C’est le Versailles organique, vivant, énergétique qui s’est éteint à jamais au départ du roi et de la cour, à la fin de l’année 1789. Ainsi le domaine actuel de Versailles ne représente-t-il qu’une petite partie du vaste territoire du Versailles passé – 830 hectares aujourd’hui contre 8 000 autrefois –, dont l’emprise s’étendait bien au-delà des terres possédées par le roi, sur des dizaines de kilomètres carrés pour les eaux, des centaines pour les arbres et les matériaux de construction, des milliers pour les animaux et les plantes. Les réseaux techniques – routes et installations hydrauliques –, les édifices, les inscriptions physiques et juridiques du parc de chasse ont laissé de nombreuses traces, mais ce ne sont que les empreintes d’un ensemble plus vaste, plus puissant, plus vivant. Les flux, les matières, les animaux, les rapports de force, l’entremêlement avec le territoire et les hommes sont devenus invisibles. […]

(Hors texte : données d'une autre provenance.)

Lemma pfa_step_shared l c c' :
  NoDup l -> Forall frame_ok l -> pfa_step c c' -> pfa_shared l c -> pfa_shared l c'.
Proof.
  intros Hnd Hok Hst (l' & Hrep & Hp). destruct Hst as [s s' o p Hal|s s' o e Hal|s s' o1 o2 p e Hfr|s o p a v Hpo Ha].
  all: simpl in *.
  - destruct l' as [|q l']; [by rewrite (pfa_alloc_nil s Hrep) in Hal|].
    destruct (pfa_alloc_cons s q l' Hrep) as (s'' & E & Hr & _).
    rewrite E in Hal. simplify_eq. exists l'. split; [done|]. simpl. rewrite <- Hp. by rewrite Permutation_middle.
  - destruct l' as [|q l'].
    + rewrite (pfa_alloc_nil s Hrep) in Hal. simplify_eq. by exists [].
    + destruct (pfa_alloc_cons s q l' Hrep) as (s'' & E & _). congruence.
  - assert (Hp' : p :: o1 ++ o2 ++ l' ≡ₚ l) by (rewrite <- Hp, <- app_assoc; simpl; solve_Permutation).
    rewrite <- Hp' in Hnd. apply NoDup_cons in Hnd as [Hn _].
    rewrite <- Hp' in Hok. apply Forall_cons in Hok as [Hpok _].
    destruct (pfa_free_ok s p l' Hrep Hpok) as (s'' & E & Hr & _); [set_solver|].
    rewrite E in Hfr. simplify_eq. exists (p :: l'). split; [done|]. simpl. rewrite <- Hp'. solve_Permutation.
  - exists l'. split; [|done]. apply pfa_set_mem_rep; [done|]. intros q b Hq Hb.
    rewrite ld8_st8. case_if; [|done]. subst b. exfalso.
    pose proof Hnd as Hnd'. rewrite <- Hp in Hnd'. apply NoDup_app in Hnd' as (_ & Hd & _).
    rewrite Forall_forall in Hok.
    apply (Hd p Hpo). rewrite (in_frame_inj p q a); [done| | |done..].
    all: apply Hok; rewrite <- Hp; set_solver.
Qed.

(** C3: starting from a free list [l], whatever clients do with the frames
    they own, the frames they own and the free list are a rearrangement of [l]:
    no frame is lost, none has two owners, and the counter is exact.  The next
    allocation fails only when every frame is owned, and otherwise yields a
    frame of [l] nobody owns, filled with zeros. *)
Theorem pfa_ownership (l : list Z) (s0 s : pfa_st) (o : list Z) :
  pfa_rep s0 l -> Z.of_nat (length l) < 2 ^ 64 ->
  rtc pfa_step (s0, []) (s, o) ->
  (exists l', pfa_rep s l' /\ o ++ l' ≡ₚ l) /\ NoDup o /\
  pfa_free_count s = Z.of_nat (length l) - Z.of_nat (length o) /\
  match pfa_alloc s with
  | (Err e, _) => e = NoutOfMemory /\ o ≡ₚ l
  | (Ok p, s') => p ∈ l /\ p ∉ o /\ forall a, in_frame p a -> ld8 (pfa_mem s') a = 0
  end.
Proof.
  intros Hrep Hlen Hrtc. pose proof Hrep as (_ & _ & Hnd & Hok).
  assert (Hsh : pfa_shared l (s, o)).
  { apply (rtc_ind_r (R := pfa_step) (pfa_shared l) (s0, [])); [by exists l| |done].
    intros c c' _ Hst Hc. by eapply pfa_step_shared. }
  destruct Hsh as (l' & Hr & Hp). simpl in *. split; [by exists l'|].
  pose proof Hnd as Hnd'. rewrite <- Hp in Hnd'. apply NoDup_app in Hnd' as (Hno & Hd & _).
  split; [done|]. split.
  - destruct Hr as (_ & Hc & _). unfold pfa_free_count. rewrite Hc.
    rewrite <- Hp, length_app in *. rewrite uw_small by lia. lia.
  - destruct l' as [|p l'].
    + rewrite (pfa_alloc_nil s Hr). rewrite app_nil_r in Hp. done.
    + destruct (pfa_alloc_cons s p l' Hr) as (s' & E & _ & Hm). rewrite E.
      split_and!; [rewrite <- Hp; set_solver|set_solver|].
      intros a Ha. rewrite Hm. unfold in_frame in Ha. case_if; [done|lia].
Qed.

(** *** Concrete inputs *)

(** One conventional descriptor of four frames at 2 MiB, in the kernel image;
    the kernel takes the second frame, the ramdisk the third. *)
Definition ex_map_base : Z := KERNEL_VMA_BASE + 0x100000.
Definition ex_mem : mem :=
  stn 4 ex_map_base 7 (st64 (ex_map_base + 8) 0x200000 (st64 (ex_map_base + 24) 4 ∅)).
Definition ex_info : NTBLI :=
  mk_NTBLI NTBLI_MAGIC NTBLI_VERSION 0 0 0 0 0 0 0 0 0 0 ex_map_base 40 40 1 0.
Definition ex_ranges : pfa_ranges := mk_ranges 0x201000 0x202000 0x202000 0x203000 0x1000000.
Definition ex_pfa : pfa_st := mk_pfa ex_mem 0 0 false.

Lemma ex_memmap_safe : memmap_safe ex_mem ex_info ex_ranges.
Proof.
  intros i d p a Hi _ Hu Ha Hf. unfold in_frame in Hf.
  rewrite frame_virt in Hf by (by eapply (usable_frame_ok ex_ranges)).
  destruct Hu as (_ & _ & _ & _ & _ & _ & Hl & _). simpl in *.
  unfold ex_map_base, KERNEL_VMA_BASE, HHDM_BASE, PAGE_SIZE in *. lia.
Qed.

Lemma ex_memmap_disjoint : memmap_disjoint ex_mem ex_info ex_ranges.
Proof.
  intros i j d e p Hi Hj Hne Hd He. exfalso.
  unfold ntbli_memmap_at in Hd, He. change (no_memmap ex_info) with false in *.
  change (memmap_size ex_info / memmap_desc_size ex_info) with 1 in *. simpl in *.
  case_if_in Hd; [done|]. case_if_in He; [done|]. lia.
Qed.

Lemma pfa_init_exact_witness :
  exists s' l, pfa_init (Some ex_info) ex_ranges ex_pfa = (Nok, s') /\ pfa_rep s' l /\
    0x203000 ∈ l /\ 0x201000 ∉ l /\ g_free_head s' = 0x203000 /\ g_free_count s' = 2.
Proof.
  destruct (pfa_init_exact ex_info ex_ranges ex_pfa) as (s' & l & E & Hr & _ & Hl).
  - done.
  - done.
  - done.
  - apply ex_memmap_safe.
  - apply ex_memmap_disjoint.
  - exists s', l. split; [done|]. split; [done|].
    pose proof (Hl 0x203000) as H1. pose proof (Hl 0x201000) as H2.
    split_and!.
    + apply H1. exists 0, (mk_memdesc 7 0 0x200000 0 4 0). split; [done|]. split; [by vm_compute|].
      unfold usable. simpl. unfold PAGE_SIZE, PFA_LOW_RESERVED. repeat split; lia.
    + intros (i & d & _ & _ & Hu)%H2. destruct Hu as (_ & _ & _ & _ & _ & _ & _ & _ & Hk & _).
      apply (Hk 0x201000); simpl; unfold PAGE_SIZE; lia.
    + assert (H : g_free_head (pfa_init (Some ex_info) ex_ranges ex_pfa).2 = 0x203000) by by vm_compute.
      by rewrite E in H.
    + assert (H : g_free_count (pfa_init (Some ex_info) ex_ranges ex_pfa).2 = 2) by by vm_compute.
      by rewrite E in H.
Defined.

(** Two free frames; one allocation, one store, one release. *)
Definition ex_list : list Z := [0x5000; 0x7000].
Definition ex_free2 : pfa_st := push_free_locked 0x5000 (push_free_locked 0x7000 (mk_pfa ∅ 0 0 true)).

Lemma ex_free2_rep : pfa_rep ex_free2 ex_list.
Proof.
  unfold ex_free2, ex_list. apply push_free_rep; [apply push_free_rep| |set_solver].
  - by split_and!; try apply NoDup_nil_2.
  - by vm_compute.
  - set_solver.
  - by vm_compute.
Qed.

Lemma pfa_ownership_witness :
  let s1 := (pfa_alloc ex_free2).2 in
  (exists l', pfa_rep s1 l' /\ [0x5000] ++ l' ≡ₚ ex_list) /\ pfa_free_count s1 = 1.
Proof.
  destruct (pfa_ownership ex_list ex_free2 (pfa_alloc ex_free2).2 [0x5000]) as (H1 & _ & H2 & _).
  - apply ex_free2_rep.
  - by vm_compute.
  - apply rtc_once. apply step_alloc. unfold pfa_alloc. by case_if.
  - split; [exact H1|]. rewrite H2. reflexivity.
Defined.

(** Two descriptors that offer one and the same frame: [pfa_init] puts it on the
    list twice, and two allocations in a row give it out.  This is why the
    theorems ask that no frame is offered twice. *)
Definition ex_overlap_mem : mem :=
  stn 4 (ex_map_base + 40) 7 (st64 (ex_map_base + 48) 0x200000 (st64 (ex_map_base + 64) 1
    (stn 4 ex_map_base 7 (st64 (ex_map_base + 8) 0x200000 (st64 (ex_map_base + 24) 1 ∅))))).
Definition ex_overlap_info : NTBLI :=
  mk_NTBLI NTBLI_MAGIC NTBLI_VERSION 0 0 0 0 0 0 0 0 0 0 ex_map_base 80 40 1 0.

Example overlap_gives_frame_twice :
  let '(st, s) := pfa_init (Some ex_overlap_info) ex_ranges (mk_pfa ex_overlap_mem 0 0 false) in
  let '(r1, s1) := pfa_alloc s in
  st = Nok /\ r1 = Ok 0x200000 /\ (pfa_alloc s1).1 = Ok 0x200000.
Proof. by vm_compute. Qed.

Versailles n’a pas toujours été un lieu de mémoire, une trilogie politique, culturelle et patrimoniale. Du lieu vivant et habité, on connaît l’épiderme
1 : ses cellules s’animent autour du roi, ses influx nerveux
2 agitent la cour, ses strates de rituels et d’objets. Mais qu’en est-il des entrailles, des chairs et du sang, de la matérialité du palais ? Pris dans toute son extension, l’animal Versailles se reproduit et se développe au prix d’un gigantesque métabolisme, parcouru de flux qui entrent – combustibles, aliments, biens, matières premières –, qui sortent – émissions dans l’air, déchets, produits transformés – et qui se régénèrent – animaux, arbres, nappes phréatiques. Des eaux jaillissent des fontaines tandis que d’autres sont consommées, actionnent des roues, servent à nettoyer, charrient
3 les déchets humains et animaux. Des animaux se nourrissent dans le parc et se reproduisent, avant d’être tués par les chasses royales. Des sols sont transformés, drainés, parcourus de routes, soulevés en masse immense. Des bois sont plantés et déplacés, croissent, nourrissent les bêtes de leurs feuillages, sont abattus pour l’énergie et les matériaux.